__TASK INSTRUCTIONS__
Would you write out, word for word, each line of the records below from the top through the one holding "From Stdlib Require Import Ascii SpecFloat."?

__Stored data entries__
(* ===== verification/AgentLoop.v ===== *)
(** * The loop of an agent ([doSpawn], core/spawner_dospawn.go, with
    core/spawner_vda.go, core/spawner_reroute.go, core/spawner_disclosure.go,
    core/spawner_output_constraints.go)

    A step is a sequence of turns: ask the candidates one after the other for a
    response, obey the directives in it, finish, remind the model, or run the tools
    it calls.  The requests sent so far are kept as a list, and what answers a
    request, the choice of a provider and the cancellation of the task are functions
    of it.  The prompt of the role, the audit of the context ([Compress]), the
    routing of the second turn ([Router]) and storage are arguments; generation
    parameters, images, learning from decisions, logs and metrics are left out. *)
From Stdlib Require Import Ascii SpecFloat.
From S2P Require Import Prelude FailureClass ToolNames Sanitizer Registry Output Sieve SliceSort Governance Compress Providers Router Effects ReadCache ToolCalls Turns StepExec.
Local Open Scope Z_scope.

(** ** Requests and endings *)

Module Sent.
Record t := mk { Config : WindowConfig.t; SystemBlocks : list ContentBlock.t; UserBlocks : list ContentBlock.t; System : string; User : string;
  MaxTokens : Z; bindings : list Router.MCPBinding.t; ForceToolCall : bool }.
End Sent.
Inductive reply := PFailed (e : Error) | PReplied (r : ProviderReply.t).
(** What becomes of a candidate before it is asked ([choose_provider]). *)
Inductive choice := CSkip | CUse | CFail (e : string).
Module SpawnResult.
Record t := mk { Output : SubagentOutput.t; ProviderID : string; ModelID : string; Ref : string; StatesVisited : list string; TurnsUsed : Z }.
End SpawnResult.
(** How a step ends, and whether its trace is stored; [Crashed]: the response is
    read though there is none. *)
Inductive ending := Finished (r : SpawnResult.t) (stored : bool) | Errored (e : Error) (stored : bool) | Crashed.

Module LoopEnv.
Record t := mk {
  tools : ToolEnv.t; flags : TurnFlags.t; decode : DecodeEnv; table : ProviderTable.t; role : string * string; candidate_env : CandidateEnv.t;
  choose : list Sent.t → nat → bool → choice;
  complete : list Sent.t → list string * reply;
  cancelled : list Sent.t → Z → bool; sleep_cancelled : list Sent.t → bool;
  build_prompt : list ToolInteraction.t → WindowConfig.t → result string (list ContentBlock.t);
  delegation_tools : list Router.MCPBinding.t → any;
  audit : WindowRequest.t → option AuditResult.t; squeeze : CompleteRequest.t → CompressionLevel → CompleteRequest.t * AuditResult.t;
  requested_output : Z; configured_output : Z; CompressionHint : string; DisableForceTool : bool; StagnationGraceTurns : Z; FSOnlyStreakLimit : Z;
  progressive : bool; initialBindings : list Router.MCPBinding.t; has_graph : bool;
  repairs : Error → list string; (** skills that repaired such an error *)
  reroute : string → list Router.MCPBinding.t; (** [Route] over the step's own bindings *)
  marshal_call : gmap string any → string; number : nat → option float64; history_order : gmap string (list string) → list string;
  ask : list Sent.t → list string → asked; (** the question of the guardian *)
  show_args : gmap string any → string; watchdog : list ToolCall.t → option string; screenshot : list Sent.t → string → option (list Attachment.t) }.
End LoopEnv.

(** What a step carries from turn to turn. *)
Module Loop.
Record t := mk {
  exec : Exec.t; userBlocks : list ContentBlock.t; sent : list Sent.t; sieveGuardianHits : Z; zeroEffectNudged : bool; midAbandonNudged : bool;
  lastResultHash : Z; consecutiveRepeatCount : Z; outputStagnationHinted : bool; stagnationHintAt : Z; consecutiveParseFailures : Z;
  fsOnlyTurnStreak : Z; emptyRespRetries : Z; stickyContext : string; calledTools : gset string; bindings : list Router.MCPBinding.t;
  effective : string * string }.
#[global] Instance t_eta : Eta t := λ s,
  mk (exec s) (userBlocks s) (sent s) (sieveGuardianHits s) (zeroEffectNudged s) (midAbandonNudged s) (lastResultHash s)
    (consecutiveRepeatCount s) (outputStagnationHinted s) (stagnationHintAt s) (consecutiveParseFailures s) (fsOnlyTurnStreak s)
    (emptyRespRetries s) (stickyContext s) (calledTools s) (bindings s) (effective s).
End Loop.

Definition maxConsecutiveDuplicates : Z := 3.
Definition maxEmptyRespRetries : Z := 2.

Section loop.
Context {SL : Sorter} (E : LoopEnv.t).
Abbreviation T := (LoopEnv.tools E).
Abbreviation F := (LoopEnv.flags E).
Abbreviation maxTurns := (TurnFlags.maxTurns (LoopEnv.flags E)).
Abbreviation capability := (TurnFlags.capability (LoopEnv.flags E)).

Definition trace_of (st : Loop.t) : list ToolInteraction.t := Exec.trace (Loop.exec st).
Definition add_block (b : ContentBlock.t) (st : Loop.t) : Loop.t := st <| Loop.userBlocks ::= λ l, l ++ [b] |>.
Definition step_candidates : list WindowConfig.t :=
  resolveCandidateConfig (LoopEnv.table E) (LoopEnv.role E) <$> buildCandidateConfigs (LoopEnv.candidate_env E).
Definition pool_and_model (cfg : WindowConfig.t) : string * string := (Registry.ProviderConfig.PoolID (WindowConfig.Config cfg), model_of cfg).
(** [failedOutput]: no provider, no turns. *)
Definition failed_result (reason : string) : SpawnResult.t := SpawnResult.mk (failedOutput capability reason) "" "" "" [] 0.
Definition ref_of : string := ToolEnv.taskID T +:+ ":" +:+ ToolEnv.stepID T.

(** ** Asking a candidate *)

Definition maybeAppendDisclosureHint (turn : Z) (st : Loop.t) : Loop.t :=
  if negb ((turn =? 0) && LoopEnv.progressive E) then st
  else
    let count_of b := match hub_GetMCP (ToolEnv.servers T) (Router.MCPBinding.MCPID b) with Some m => length (Router.MCPDef.AvailableTools m) | None => 0%nat end in
    let totalTools := sum_list (count_of <$> LoopEnv.initialBindings E) in
    let visible := sum_list ((λ b, length (Router.MCPBinding.AllowedTools b)) <$> Loop.bindings st) in
    if (visible + 5 <? totalTools)%nat
    then add_block (with_cached (line_end +:+ "[SYSTEM HINT]: I have over " +:+ pretty totalTools +:+ " specialized tools available but am currently exposing only the " +:+ pretty visible +:+
           " most relevant discovery/status tools to keep your context focused. Use discovery tools (list, search, status) to explore the environment; as your intent becomes more specific, I will automatically unlock the necessary specialized tools.")) st
    else st.
Definition force_tool (turn : Z) (st : Loop.t) : bool :=
  (turn <? maxTurns - 1) && bool_decide (trace_of st = []) && negb (LoopEnv.DisableForceTool E).
Definition output_budget : Z := spawnOutputBudget (LoopEnv.requested_output E) (LoopEnv.configured_output E).
(** The request is kept, then answered. *)
Definition send_request (turn : Z) (cfg : WindowConfig.t) (system : list ContentBlock.t) (st : Loop.t) : Loop.t * (list string * reply) :=
  let req := Sent.mk cfg system (prependSticky (Loop.userBlocks st) (Loop.stickyContext st)) (flattenContentBlocks system)
               (flattenContentBlocks (Loop.userBlocks st)) output_budget (Loop.bindings st) (force_tool turn st) in
  let st := st <| Loop.sent ::= λ l, l ++ [req] |> in
  (st, LoopEnv.complete E (Loop.sent st)).
(** What auditing makes of the system prompt and the history; the text of an
    escalation. *)
Definition text_block (t : string) : ContentBlock.t := ContentBlock.mk "text" t "" "" ∅.
Definition audited_request (cfg : WindowConfig.t) (system : list ContentBlock.t) (st : Loop.t) : list ContentBlock.t * Loop.t * option string :=
  let req := CompleteRequest.mk "" "" system (Loop.userBlocks st) [] [] [] [] (model_of cfg) [] [] in
  match LoopEnv.audit E (WindowRequest.mk req output_budget (LoopEnv.CompressionHint E) []) with
  | Some a =>
      if bool_decide (AuditResult.Decision a = LevelNone) then (system, st, None)
      else
        let '(r, res) := LoopEnv.squeeze E req (AuditResult.Decision a) in
        let '(system, st) :=
          if bool_decide (CompleteRequest.SystemBlocks r = []) && bool_decide (CompleteRequest.UserBlocks r = [])
          then (if String.eqb (CompleteRequest.System r) "" then system else [text_block (CompleteRequest.System r)],
                if String.eqb (CompleteRequest.User r) "" then st else st <| Loop.userBlocks := [text_block (CompleteRequest.User r)] |>)
          else (CompleteRequest.SystemBlocks r, st <| Loop.userBlocks := CompleteRequest.UserBlocks r |>) in
        (system, st, if bool_decide (AuditResult.Decision res = LevelCritical) then Some ("DYNAMIC_ESCALATION_REQUIRED: " +:+ AuditResult.ActionTaken res) else None)
  | None => (system, st, None)
  end.
Definition is_empty_reply (r : ProviderReply.t) : bool :=
  (ProviderReply.CompletionTokens r =? 0) && bool_decide (ProviderReply.ToolCalls r = []) && String.eqb (TrimSpace (ProviderReply.Text r)) "".
Definition delegated_result (system : list ContentBlock.t) (st : Loop.t) : SpawnResult.t :=
  SpawnResult.mk (SubagentOutput.mk StatusDelegationRequired (float_of_int 1)
    (Some (list_to_map [("system_prompt", AString (flattenContentBlocks system)); ("user_prompt", AString (flattenContentBlocks (Loop.userBlocks st)));
                        ("tool_definitions", LoopEnv.delegation_tools E (Loop.bindings st))]))
    [] [] [] [] capability None [] [] [] [] 0) "" "" "" [] 0.
Definition repair_advice (e : Error) (st : Loop.t) : Loop.t :=
  match LoopEnv.repairs E e with
  | [] => st
  | l => add_block (with_cached ("[ADVICE]: Encountered " +:+ go_quote (error_text e) +:+ ". Consider using these previously successful repair skills: " +:+ go_list l)) st
  end.

(** A candidate is given up for the next, answers, makes the turn start over, or
    ends the step. *)
Inductive tried := TryNext | Got (r : ProviderReply.t) | StartOver | EndStep (e : ending).
Definition settle_response (cfg : WindowConfig.t) (more : bool) (r : reply) (st : Loop.t) : Loop.t * tried :=
  match r with
  | PReplied resp =>
      if is_empty_reply resp then
        if more then (st, TryNext)
        else
          let n := Loop.emptyRespRetries st + 1 in
          let st := st <| Loop.emptyRespRetries := n |> in
          if n <=? maxEmptyRespRetries then (st, StartOver)
          else (st, EndStep (Errored (OtherError ("empty_response_zero_tokens: exhausted " +:+ pretty maxEmptyRespRetries +:+ " retries")) true))
      else (st <| Loop.effective := pool_and_model cfg |>, Got resp)
  | PFailed e => if isRetryableError e && more then (repair_advice e st, TryNext) else (st, EndStep (Errored e true))
  end.
(** The reply to the request, and after a context limit to the shortened one; its
    text is not watched for patterns. *)
Definition with_retry (turn : Z) (cfg : WindowConfig.t) (more : bool) (system : list ContentBlock.t) (r : reply) (st : Loop.t) : Loop.t * tried :=
  match r with
  | PFailed e =>
      if contains "DELEGATION_REQUIRED" (error_text e) then (st, EndStep (Finished (delegated_result system st) false))
      else if IsContextLimitError e then
        let '(blocks, changed) := compressUserBlocksToBudget (Loop.userBlocks st) (contextInputBudget cfg output_budget) in
        if changed then
          let '(st, (_, r)) := send_request turn cfg system (st <| Loop.userBlocks := blocks |>) in
          match r with
          | PReplied resp => (st <| Loop.effective := pool_and_model cfg |>, Got resp)
          | PFailed _ => settle_response cfg more r st
          end
        else settle_response cfg more r st
      else settle_response cfg more r st
  | PReplied _ => settle_response cfg more r st
  end.
(** A provider gives back the error of the function that takes its chunks. *)
Definition ask_candidate (turn : Z) (cfg : WindowConfig.t) (more : bool) (st : Loop.t) : Loop.t * tried :=
  match LoopEnv.build_prompt E (trace_of st) cfg with
  | Err msg => (st, EndStep (Finished (failed_result ("failed to render prompt: " +:+ msg)) false))
  | Ok system =>
      let '(system, st, escalation) := audited_request cfg system (maybeAppendDisclosureHint turn st) in
      match escalation with
      | Some msg => (st, EndStep (Errored (OtherError msg) false))
      | None =>
          let '(st, (chunks, r)) := send_request turn cfg system st in
          with_retry turn cfg more system (if pattern_brake "" chunks then PFailed (OtherError "ErrPatternLoopBrake") else r) st
      end
  end.
(** The candidates in order; [None]: all were given up. *)
Fixpoint try_candidates (turn : Z) (idx : nat) (cfgs : list WindowConfig.t) (st : Loop.t) : Loop.t * option tried :=
  match cfgs with
  | [] => (st, None)
  | cfg :: cfgs =>
      let more := negb (bool_decide (cfgs = [])) in
      match LoopEnv.choose E (Loop.sent st) idx more with
      | CSkip => try_candidates turn (S idx) cfgs st
      | CFail e => (st, Some (EndStep (Errored (OtherError e) false)))
      | CUse =>
          let '(st, r) := ask_candidate turn cfg more st in
          match r with TryNext => try_candidates turn (S idx) cfgs st | _ => (st, Some r) end
      end
  end.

__ANSWER BELOW__
(* ===== verification/AgentLoop.v ===== *)
(** * The loop of an agent ([doSpawn], core/spawner_dospawn.go, with
    core/spawner_vda.go, core/spawner_reroute.go, core/spawner_disclosure.go,
    core/spawner_output_constraints.go)

    A step is a sequence of turns: ask the candidates one after the other for a
    response, obey the directives in it, finish, remind the model, or run the tools
    it calls.  The requests sent so far are kept as a list, and what answers a
    request, the choice of a provider and the cancellation of the task are functions
    of it.  The prompt of the role, the audit of the context ([Compress]), the
    routing of the second turn ([Router]) and storage are arguments; generation
    parameters, images, learning from decisions, logs and metrics are left out. *)
From Stdlib Require Import Ascii SpecFloat.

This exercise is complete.